(* ===== verification/ExprCompile.v ===== *)
(** * The compiler translates expressions as specified

    The part of the compiler's state that expressions change, the effect of
    the elementary operations on it, and the precedence climbing loop: from
    the first token of an expression of level [p], the loop at any level up to
    [p] continues after its last token with its code appended. *)

From S2P Require Import Prelude Double HashMap HashMapFacts Hash Platform HashMapProps Opcode Token Lexer LexerFacts Value Chunk ChunkFacts Object WriteFacts Memory Context Parser ParserFacts Compiler CompilerFacts CompilerSteps ExprSpec.
Import Compiler (parse, functions, run_parse_precedence, run_rule, loop_fuel, get_rule, prefix, infix, precedence, emit_opcode, write_load_constant, get_chunk, update_chunk, add_constant).

(** ** The parser *)

Definition here_type (p : Parser) : TokenType.t := Token.token_type (Lexer.deref (Parser.current p)).
Definition level_of (t : TokenType.t) : Z := level (precedence (get_rule t)).

(** [p'] is the parser [p] after the tokens [ts]. *)
Fixpoint consumes (ts : Datatypes.list Token) (p p' : Parser) : Prop :=
  match ts with
  | [] => p' = p
  | t :: ts => Lexer.deref (Parser.current p) = t /\ exists p1, Parser.advance p = Ret (tt, p1) /\ consumes ts p1 p'
  end.

Lemma consumes_app ts1 ts2 : forall p p', consumes (ts1 ++ ts2) p p' <->
  exists p1, consumes ts1 p p1 /\ consumes ts2 p1 p'.
Proof.
  induction ts1 as [|t ts1 IH]; intros p p'; cbn [app consumes].
  - split; [by intros Hc; exists p|by intros (p1 & -> & ?)].
  - split.
    + intros (Ht & p1 & Ha & (p2 & H1 & H2)%IH). exists p2. split; [|done]. split; [done|]. by exists p1.
    + intros (p2 & (Ht & p1 & Ha & H1) & H2). split; [done|]. exists p1. split; [done|]. apply IH. by exists p2.
Qed.

Lemma tokens_not_eof `{Platform} p ts e : parses p ts e ->
  Forall (fun t => Token.token_type t <> TokenType.END_OF_FILE) ts.
Proof.
  induction 1 as [p tok l Hl|p o ts e c Ho _ IH Hc|p o op ts e Ho _ IH|p q o op ts1 e1 ts2 e2 Ho _ _ IH1 _ IH2
    |p q o op ts1 e1 ts2 e2 Ho _ _ IH1 _ IH2].
  - apply Forall_singleton. destruct Hl as [n E|d E|E|E|E]; by rewrite E.
  - apply Forall_cons. split; [by rewrite Ho|]. apply Forall_app. split; [done|]. apply Forall_singleton. by rewrite Hc.
  - apply Forall_cons. split; [|done]. intros E. rewrite E in Ho. inversion Ho.
  - apply Forall_app. split; [done|]. apply Forall_cons. split; [|done]. intros E. rewrite E in Ho. inversion Ho.
  - apply Forall_app. split; [done|]. apply Forall_cons. split; [|done]. intros E. rewrite E in Ho. inversion Ho.
Qed.

Lemma parses_nonempty `{Platform} p ts e : parses p ts e -> (0 < length ts)%nat.
Proof. destruct 1; rewrite ?length_app; cbn; lia. Qed.

Lemma consumes_ok src (Hsrc : nul ∉ src) ts : forall p p', parser_ok src p -> consumes ts p p' ->
  Forall (fun t => Token.token_type t <> TokenType.END_OF_FILE) ts ->
  parser_ok src p' /\ (length ts + prem p' <= prem p)%nat.
Proof.
  induction ts as [|t ts IH]; intros p p' Hp Hc Ht; cbn [consumes] in Hc; [by subst|].
  destruct Hc as (Et & p1 & Ha & Hc). inversion_clear Ht as [|? ? Hne Ht'].
  destruct (advance_runs src Hsrc p Hp) as (p1' & Ha' & Hp1 & _ & Hrem & _). rewrite Ha in Ha'. injection Ha' as <-.
  destruct (IH p1 p' Hp1 Hc Ht') as [Hp' Hl]. split; [done|]. cbn [length].
  assert (prem p <> 0%nat); [|lia]. unfold prem. rewrite (rem_end src) by apply Hp.
  rewrite <-(iter_type src) by apply Hp. by rewrite Et.
Qed.

Section translation.
Context {HP : Platform} {HL : PlatformLaws}.

(** ** The part of the compiler's state that expressions change *)

Record gen : Type := mkGen { gen_parser : Parser; gen_chunk : Chunk; gen_numbers : HashMap.table Z Z }.

Context (w0 : world) (c : compiler) (cs : Datatypes.list compiler) (r : ref) (fn : ObjectFunction).
Hypothesis (Hr : compiled c = Some r).
Hypothesis (Hfn : Heap.function (objects (memory w0)) r = Ret fn).

Definition install (g : gen) : world :=
  mkWorld (Memory.set_objects (memory w0)
             (Heap.write (objects (memory w0)) r (ObjFunction (Compiler.with_chunk fn (gen_chunk g)))))
    (context w0) (gen_parser g) (Compiler.with_numbers c (gen_numbers g) :: cs) (vm w0).

Definition with_parser (g : gen) (p : Parser) : gen := mkGen p (gen_chunk g) (gen_numbers g).
Definition with_code (g : gen) (ch : Chunk) : gen := mkGen (gen_parser g) ch (gen_numbers g).
Definition with_index (g : gen) (t : HashMap.table Z Z) : gen := mkGen (gen_parser g) (gen_chunk g) t.

Lemma run_parse {A} (m : M Parser A) g a p : m (gen_parser g) = Ret (a, p) ->
  parse m (install g) = Ret (a, install (with_parser g p)).
Proof. intros E. unfold parse, zoom. cbn. by rewrite E. Qed.

Lemma with_parser_id g : with_parser g (gen_parser g) = g.
Proof. by destruct g. Qed.

Lemma run_gets {A} (f : Parser -> A) g : parse (gets f) (install g) = Ret (f (gen_parser g), install g).
Proof. erewrite run_parse by apply gets_run. by rewrite with_parser_id. Qed.

Lemma run_this g : Compiler.this (install g) = Ret (Compiler.with_numbers c (gen_numbers g), install g).
Proof. done. Qed.

Lemma run_this_function g : Compiler.this_function (install g) = Ret (r, install g).
Proof using Hr.
  unfold Compiler.this_function. rewrite (M_bind_run _ _ _ _ _ (run_this g)). unfold lift.
  change (compiled (Compiler.with_numbers c _)) with (compiled c). by rewrite Hr.
Qed.

Lemma installed_function g :
  Heap.function (objects (memory (install g))) r = Ret (Compiler.with_chunk fn (gen_chunk g)).
Proof using Hfn.
  exact (write_function_same _ _ fn _ Hfn).
Qed.

Lemma run_get_chunk g : get_chunk (install g) = Ret (gen_chunk g, install g).
Proof using Hr Hfn.
  unfold get_chunk. rewrite (M_bind_run _ _ _ _ _ (run_this_function g)).
  unfold get, lift, mbind, M_bind. by rewrite installed_function.
Qed.

Lemma run_update_chunk F g ch : F (gen_chunk g) = Ret ch ->
  update_chunk F (install g) = Ret (tt, install (with_code g ch)).
Proof using Hr Hfn.
  intros HF. unfold update_chunk, Compiler.update_function. rewrite (M_bind_run _ _ _ _ _ (run_this_function g)).
  unfold get, put, lift, mbind, M_bind. rewrite installed_function. cbn [outcome_bind mbind].
  change (chunk (Compiler.with_chunk fn (gen_chunk g))) with (gen_chunk g). rewrite HF. cbn [mbind outcome_bind].
  unfold install, Compiler.set_memory, Memory.set_objects. cbn. do 3 f_equal.
  unfold Heap.write. rewrite alter_alter_eq. done.
Qed.

Lemma run_update_throw F g e : F (gen_chunk g) = Throw e -> update_chunk F (install g) = Throw e.
Proof using Hr Hfn.
  intros HF. unfold update_chunk, Compiler.update_function. rewrite (M_bind_run _ _ _ _ _ (run_this_function g)).
  unfold get, put, lift, mbind, M_bind. rewrite installed_function. cbn [outcome_bind mbind].
  change (chunk (Compiler.with_chunk fn (gen_chunk g))) with (gen_chunk g). by rewrite HF.
Qed.

(** ** Emitting code *)

(** The chunk and the cache of [g] are the pool [s]. *)
Record tracks (g : gen) (s : pool) : Prop := {
  tracks_values : value_array (gen_chunk g) = pool_values s;
  tracks_index : repr (fun k => k <> 0) (gen_numbers g) (pool_index s);
  tracks_known : forall n i, pool_index s !! n = Some i ->
    0 <= i <= 0xFFFF /\ pool_values s !! Z.to_nat i = Some (Value.of_int n)
}.

(** From [g] to [g'] the parser came to [p], the code grew by [cd] and the constants became [s]. *)
Record emits (cd : Datatypes.list Z) (s : pool) (p : Parser) (g g' : gen) : Prop := {
  emits_parser : gen_parser g' = p;
  emits_code : code (gen_chunk g') = code (gen_chunk g) ++ cd;
  emits_tracks : tracks g' s
}.

(** The computation reaches a limit of the compiler, or an installed state with [Q]. *)
Definition leads {A} (o : outcome (A * world)) (Q : A -> gen -> Prop) : Prop :=
  match o with
  | Ret (a, w) => exists g, w = install g /\ Q a g
  | Throw e => limit_error e
  | _ => False
  end.

Lemma leads_bind {A B} (m : M world A) (f : A -> M world B) w Q :
  leads (m w) (fun a g => leads (f a (install g)) Q) -> leads ((m ≫= f) w) Q.
Proof. unfold mbind, M_bind. destruct (m w) as [[a w']| | |]; try done. by intros (g & -> & ?). Qed.

Lemma leads_run {A B} (m : M world A) (f : A -> M world B) w a g Q :
  m w = Ret (a, install g) -> leads (f a (install g)) Q -> leads ((m ≫= f) w) Q.
Proof. intros E HQ. by rewrite (M_bind_run _ _ _ _ _ E). Qed.

Lemma leads_mono {A} (o : outcome (A * world)) (Q Q' : A -> gen -> Prop) :
  leads o Q -> (forall a g, Q a g -> Q' a g) -> leads o Q'.
Proof. destruct o as [[a w]| | |]; try done. intros (g & -> & ?) HQ. exists g. auto. Qed.

Lemma leads_Ret {A} (o : outcome (A * world)) a g (Q : A -> gen -> Prop) : o = Ret (a, install g) -> Q a g -> leads o Q.
Proof. intros -> ?. by exists g. Qed.

Lemma leads_lift {A B} (o : outcome A) (f : A -> M world B) a g Q :
  o = Ret a -> leads (f a (install g)) Q -> leads ((lift o ≫= f) (install g)) Q.
Proof. by intros ->. Qed.

Lemma leads_throw {A B} (o : outcome A) (f : A -> M world B) e g Q :
  o = Throw e -> limit_error e -> leads ((lift o ≫= f) (install g)) Q.
Proof. by intros ->. Qed.

(** Looking at a token. *)
Lemma leads_gets {A B} (f : Parser -> A) (k : A -> M world B) g Q :
  leads (k (f (gen_parser g)) (install g)) Q -> leads ((parse (gets f) ≫= k) (install g)) Q.
Proof. apply leads_run, run_gets. Qed.

Lemma tracks_code g s ch : tracks g s -> value_array ch = value_array (gen_chunk g) -> tracks (with_code g ch) s.
Proof. intros [Hv Hi Hk] E. constructor; [by cbn; rewrite E|done..]. Qed.

Lemma previous_line_run g : exists line, Compiler.previous_line (install g) = Ret (line, install g).
Proof. unfold Compiler.previous_line, Parser.previous. rewrite (M_bind_run _ _ _ _ _ (run_gets _ g)). by eexists. Qed.

Lemma emit_run op g s : tracks g s ->
  exists g', emit_opcode op (install g) = Ret (tt, install g') /\ emits [OpCode.to_int op] s (gen_parser g) g g'.
Proof using Hr Hfn.
  intros Ht. unfold emit_opcode. destruct (previous_line_run g) as (line & El). rewrite (M_bind_run _ _ _ _ _ El).
  eexists. split; [by apply run_update_chunk|]. constructor; [done| |].
  - cbn [gen_chunk with_code]. by rewrite write_simple_op_byte, code_write_byte.
  - apply tracks_code; [done|]. apply values_simple_op.
Qed.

◇ ◇ ◇

Among the entries above, find every line holding "Import" and copy it.

**Answer section:**
From S2P Require Import Prelude Double HashMap HashMapFacts Hash Platform HashMapProps Opcode Token Lexer LexerFacts Value Chunk ChunkFacts Object WriteFacts Memory Context Parser ParserFacts Compiler CompilerFacts CompilerSteps ExprSpec.
Import Compiler (parse, functions, run_parse_precedence, run_rule, loop_fuel, get_rule, prefix, infix, precedence, emit_opcode, write_load_constant, get_chunk, update_chunk, add_constant).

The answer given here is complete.